> Problem
Of all the lines in the entries below, give again exactly those starting at the line containing "(mc : Machine)." and ending at the line containing "(operation path serve_root", both ends included, and no others.
(Available data)
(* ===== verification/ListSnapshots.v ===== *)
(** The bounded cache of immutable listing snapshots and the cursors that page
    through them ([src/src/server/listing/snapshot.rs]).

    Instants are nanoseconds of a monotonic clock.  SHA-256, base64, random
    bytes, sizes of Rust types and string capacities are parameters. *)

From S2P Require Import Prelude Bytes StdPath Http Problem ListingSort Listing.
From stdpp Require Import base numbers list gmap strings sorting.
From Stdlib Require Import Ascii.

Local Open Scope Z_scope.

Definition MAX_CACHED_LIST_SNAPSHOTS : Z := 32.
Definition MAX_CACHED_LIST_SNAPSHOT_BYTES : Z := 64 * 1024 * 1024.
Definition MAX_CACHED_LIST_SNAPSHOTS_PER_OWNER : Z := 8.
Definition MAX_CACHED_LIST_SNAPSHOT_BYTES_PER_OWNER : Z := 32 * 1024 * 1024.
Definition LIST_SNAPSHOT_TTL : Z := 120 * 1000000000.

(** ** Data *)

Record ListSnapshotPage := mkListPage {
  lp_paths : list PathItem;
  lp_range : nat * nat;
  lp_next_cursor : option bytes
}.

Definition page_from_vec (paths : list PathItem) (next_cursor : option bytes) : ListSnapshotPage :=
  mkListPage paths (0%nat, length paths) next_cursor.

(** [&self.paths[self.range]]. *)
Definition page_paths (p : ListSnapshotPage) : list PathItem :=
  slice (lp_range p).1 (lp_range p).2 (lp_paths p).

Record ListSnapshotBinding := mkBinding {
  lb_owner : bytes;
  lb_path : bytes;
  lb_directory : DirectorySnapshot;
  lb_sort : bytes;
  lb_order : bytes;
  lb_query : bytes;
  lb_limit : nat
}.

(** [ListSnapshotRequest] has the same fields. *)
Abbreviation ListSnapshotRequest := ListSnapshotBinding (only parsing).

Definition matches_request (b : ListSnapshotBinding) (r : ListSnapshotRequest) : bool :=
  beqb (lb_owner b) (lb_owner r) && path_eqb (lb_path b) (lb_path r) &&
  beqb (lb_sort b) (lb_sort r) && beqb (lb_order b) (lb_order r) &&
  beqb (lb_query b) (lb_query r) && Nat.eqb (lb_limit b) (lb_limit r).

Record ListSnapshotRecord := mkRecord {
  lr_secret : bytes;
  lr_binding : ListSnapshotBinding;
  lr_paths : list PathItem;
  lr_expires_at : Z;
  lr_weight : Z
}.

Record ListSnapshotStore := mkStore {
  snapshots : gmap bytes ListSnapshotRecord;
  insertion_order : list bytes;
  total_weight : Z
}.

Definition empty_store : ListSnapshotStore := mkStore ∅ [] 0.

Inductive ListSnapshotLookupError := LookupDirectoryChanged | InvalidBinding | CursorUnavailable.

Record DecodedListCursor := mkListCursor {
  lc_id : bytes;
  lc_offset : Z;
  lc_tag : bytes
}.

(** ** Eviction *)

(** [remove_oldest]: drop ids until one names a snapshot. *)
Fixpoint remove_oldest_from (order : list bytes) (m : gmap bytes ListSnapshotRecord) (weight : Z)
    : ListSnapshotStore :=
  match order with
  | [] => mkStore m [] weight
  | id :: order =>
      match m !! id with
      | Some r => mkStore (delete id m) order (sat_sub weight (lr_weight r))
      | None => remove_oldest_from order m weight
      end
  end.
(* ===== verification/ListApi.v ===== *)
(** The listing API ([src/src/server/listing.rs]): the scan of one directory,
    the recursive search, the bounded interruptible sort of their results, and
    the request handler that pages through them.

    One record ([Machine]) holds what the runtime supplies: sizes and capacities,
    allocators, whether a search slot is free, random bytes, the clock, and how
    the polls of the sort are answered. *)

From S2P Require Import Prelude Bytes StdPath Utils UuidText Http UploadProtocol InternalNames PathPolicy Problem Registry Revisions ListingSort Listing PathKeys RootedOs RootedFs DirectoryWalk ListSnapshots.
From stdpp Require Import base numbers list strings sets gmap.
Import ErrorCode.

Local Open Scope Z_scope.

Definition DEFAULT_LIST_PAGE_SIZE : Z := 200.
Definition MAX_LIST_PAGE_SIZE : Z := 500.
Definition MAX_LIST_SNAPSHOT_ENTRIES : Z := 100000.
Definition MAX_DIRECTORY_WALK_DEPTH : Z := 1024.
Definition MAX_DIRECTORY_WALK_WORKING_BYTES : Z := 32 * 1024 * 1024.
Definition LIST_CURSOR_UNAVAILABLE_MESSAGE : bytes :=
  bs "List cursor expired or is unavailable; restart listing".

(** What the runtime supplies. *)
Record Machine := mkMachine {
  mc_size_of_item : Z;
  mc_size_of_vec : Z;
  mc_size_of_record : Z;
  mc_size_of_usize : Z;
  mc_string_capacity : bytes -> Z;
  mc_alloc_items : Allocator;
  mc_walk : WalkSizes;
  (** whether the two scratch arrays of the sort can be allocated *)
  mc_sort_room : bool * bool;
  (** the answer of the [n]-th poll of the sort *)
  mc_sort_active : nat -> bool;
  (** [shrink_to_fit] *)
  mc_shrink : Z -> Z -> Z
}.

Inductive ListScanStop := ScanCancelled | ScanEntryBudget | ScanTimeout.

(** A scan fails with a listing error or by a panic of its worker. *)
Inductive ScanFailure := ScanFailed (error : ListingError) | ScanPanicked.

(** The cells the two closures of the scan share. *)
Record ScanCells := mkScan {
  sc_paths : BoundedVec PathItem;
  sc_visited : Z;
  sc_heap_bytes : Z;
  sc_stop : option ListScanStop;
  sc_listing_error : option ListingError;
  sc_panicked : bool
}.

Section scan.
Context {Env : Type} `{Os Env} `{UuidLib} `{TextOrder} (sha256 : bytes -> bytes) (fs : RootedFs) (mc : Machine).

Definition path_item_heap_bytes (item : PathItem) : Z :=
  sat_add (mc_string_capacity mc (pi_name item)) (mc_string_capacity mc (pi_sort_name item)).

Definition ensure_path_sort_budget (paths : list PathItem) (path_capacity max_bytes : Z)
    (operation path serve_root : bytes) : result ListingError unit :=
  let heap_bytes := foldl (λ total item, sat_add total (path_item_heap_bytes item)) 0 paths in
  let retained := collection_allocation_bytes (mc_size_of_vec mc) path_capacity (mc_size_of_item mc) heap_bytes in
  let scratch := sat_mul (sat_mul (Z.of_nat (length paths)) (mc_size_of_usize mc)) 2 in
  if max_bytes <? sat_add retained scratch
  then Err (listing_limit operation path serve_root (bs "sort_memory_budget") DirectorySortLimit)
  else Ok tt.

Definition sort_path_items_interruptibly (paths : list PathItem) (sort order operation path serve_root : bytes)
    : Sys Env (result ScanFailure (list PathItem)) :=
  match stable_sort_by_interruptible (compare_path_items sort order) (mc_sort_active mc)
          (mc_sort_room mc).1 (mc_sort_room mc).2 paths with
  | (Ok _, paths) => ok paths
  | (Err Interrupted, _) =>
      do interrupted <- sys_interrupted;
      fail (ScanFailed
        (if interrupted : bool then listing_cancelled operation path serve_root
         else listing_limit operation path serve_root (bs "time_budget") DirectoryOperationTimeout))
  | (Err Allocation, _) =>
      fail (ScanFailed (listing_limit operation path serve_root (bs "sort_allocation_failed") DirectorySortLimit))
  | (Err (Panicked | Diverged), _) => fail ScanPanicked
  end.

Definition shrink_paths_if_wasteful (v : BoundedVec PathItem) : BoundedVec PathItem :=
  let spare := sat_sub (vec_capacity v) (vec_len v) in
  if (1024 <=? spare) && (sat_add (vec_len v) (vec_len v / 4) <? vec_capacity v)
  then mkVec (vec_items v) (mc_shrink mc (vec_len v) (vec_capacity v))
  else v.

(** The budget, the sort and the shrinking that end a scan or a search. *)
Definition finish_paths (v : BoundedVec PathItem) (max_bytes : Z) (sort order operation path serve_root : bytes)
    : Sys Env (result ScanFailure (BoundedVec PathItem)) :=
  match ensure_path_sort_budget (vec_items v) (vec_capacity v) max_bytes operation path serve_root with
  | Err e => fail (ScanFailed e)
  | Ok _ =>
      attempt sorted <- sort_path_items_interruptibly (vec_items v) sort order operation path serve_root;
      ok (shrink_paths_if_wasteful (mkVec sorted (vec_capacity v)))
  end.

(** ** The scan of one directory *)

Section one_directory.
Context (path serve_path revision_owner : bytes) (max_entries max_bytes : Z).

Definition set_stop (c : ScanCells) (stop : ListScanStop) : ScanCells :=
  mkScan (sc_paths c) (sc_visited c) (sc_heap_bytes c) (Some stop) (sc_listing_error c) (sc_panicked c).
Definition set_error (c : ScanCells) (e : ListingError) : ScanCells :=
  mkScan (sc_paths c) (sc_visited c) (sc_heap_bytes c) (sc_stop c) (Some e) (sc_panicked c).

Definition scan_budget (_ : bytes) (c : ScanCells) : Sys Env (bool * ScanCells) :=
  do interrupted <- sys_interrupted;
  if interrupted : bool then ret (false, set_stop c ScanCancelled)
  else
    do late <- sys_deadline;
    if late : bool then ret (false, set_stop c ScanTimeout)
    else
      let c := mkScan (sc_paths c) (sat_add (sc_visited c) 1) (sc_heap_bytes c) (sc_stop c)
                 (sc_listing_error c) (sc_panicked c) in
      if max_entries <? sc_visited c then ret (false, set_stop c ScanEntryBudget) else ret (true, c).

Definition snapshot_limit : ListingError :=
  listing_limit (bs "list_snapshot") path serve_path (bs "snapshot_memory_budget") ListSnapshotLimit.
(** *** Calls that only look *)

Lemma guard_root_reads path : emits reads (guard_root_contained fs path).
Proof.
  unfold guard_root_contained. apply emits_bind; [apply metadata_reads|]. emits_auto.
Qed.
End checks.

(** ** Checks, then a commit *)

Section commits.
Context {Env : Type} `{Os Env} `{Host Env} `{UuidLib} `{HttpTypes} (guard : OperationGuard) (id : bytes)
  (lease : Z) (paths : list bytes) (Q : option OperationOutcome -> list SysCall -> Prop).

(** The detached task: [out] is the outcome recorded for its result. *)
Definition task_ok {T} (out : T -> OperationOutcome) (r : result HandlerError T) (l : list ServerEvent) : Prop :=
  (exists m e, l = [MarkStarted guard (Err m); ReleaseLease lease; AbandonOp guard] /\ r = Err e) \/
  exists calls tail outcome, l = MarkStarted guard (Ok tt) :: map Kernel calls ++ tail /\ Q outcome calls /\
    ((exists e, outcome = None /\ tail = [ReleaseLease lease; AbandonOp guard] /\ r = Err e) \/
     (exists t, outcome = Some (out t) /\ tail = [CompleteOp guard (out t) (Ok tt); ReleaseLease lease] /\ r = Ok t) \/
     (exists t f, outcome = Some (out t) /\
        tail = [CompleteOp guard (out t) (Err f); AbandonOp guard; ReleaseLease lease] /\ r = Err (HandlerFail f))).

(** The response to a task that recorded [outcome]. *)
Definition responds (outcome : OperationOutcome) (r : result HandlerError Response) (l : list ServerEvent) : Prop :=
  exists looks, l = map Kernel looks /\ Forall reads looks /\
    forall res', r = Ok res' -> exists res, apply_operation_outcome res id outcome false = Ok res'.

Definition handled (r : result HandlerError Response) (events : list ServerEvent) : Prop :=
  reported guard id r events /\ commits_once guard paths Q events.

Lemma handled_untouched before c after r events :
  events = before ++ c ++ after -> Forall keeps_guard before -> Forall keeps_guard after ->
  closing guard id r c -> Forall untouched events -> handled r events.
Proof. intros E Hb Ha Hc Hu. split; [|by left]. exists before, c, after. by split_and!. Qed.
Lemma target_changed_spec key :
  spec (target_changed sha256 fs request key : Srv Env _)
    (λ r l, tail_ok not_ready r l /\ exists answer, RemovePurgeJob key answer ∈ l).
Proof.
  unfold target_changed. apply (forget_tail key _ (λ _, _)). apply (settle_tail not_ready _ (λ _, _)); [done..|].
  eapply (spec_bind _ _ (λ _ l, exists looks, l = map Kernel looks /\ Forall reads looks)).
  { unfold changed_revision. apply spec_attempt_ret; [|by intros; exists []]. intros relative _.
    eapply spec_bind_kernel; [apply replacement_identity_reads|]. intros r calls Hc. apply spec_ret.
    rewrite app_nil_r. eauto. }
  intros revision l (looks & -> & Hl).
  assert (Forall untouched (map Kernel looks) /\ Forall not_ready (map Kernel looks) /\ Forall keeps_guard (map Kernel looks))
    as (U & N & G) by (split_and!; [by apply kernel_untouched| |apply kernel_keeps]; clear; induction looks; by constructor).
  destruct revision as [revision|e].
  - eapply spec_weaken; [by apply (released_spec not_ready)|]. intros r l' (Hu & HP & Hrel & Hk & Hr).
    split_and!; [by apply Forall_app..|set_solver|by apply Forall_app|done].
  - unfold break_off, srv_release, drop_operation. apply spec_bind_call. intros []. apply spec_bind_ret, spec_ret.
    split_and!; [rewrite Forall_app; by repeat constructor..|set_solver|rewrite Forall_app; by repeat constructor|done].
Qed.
(End Available data)
> Finished exercise
Context {Env : Type} `{Os Env} `{UuidLib} `{TextOrder} (sha256 : bytes -> bytes) (fs : RootedFs) (mc : Machine).

Definition path_item_heap_bytes (item : PathItem) : Z :=
  sat_add (mc_string_capacity mc (pi_name item)) (mc_string_capacity mc (pi_sort_name item)).

Definition ensure_path_sort_budget (paths : list PathItem) (path_capacity max_bytes : Z)
    (operation path serve_root : bytes) : result ListingError unit :=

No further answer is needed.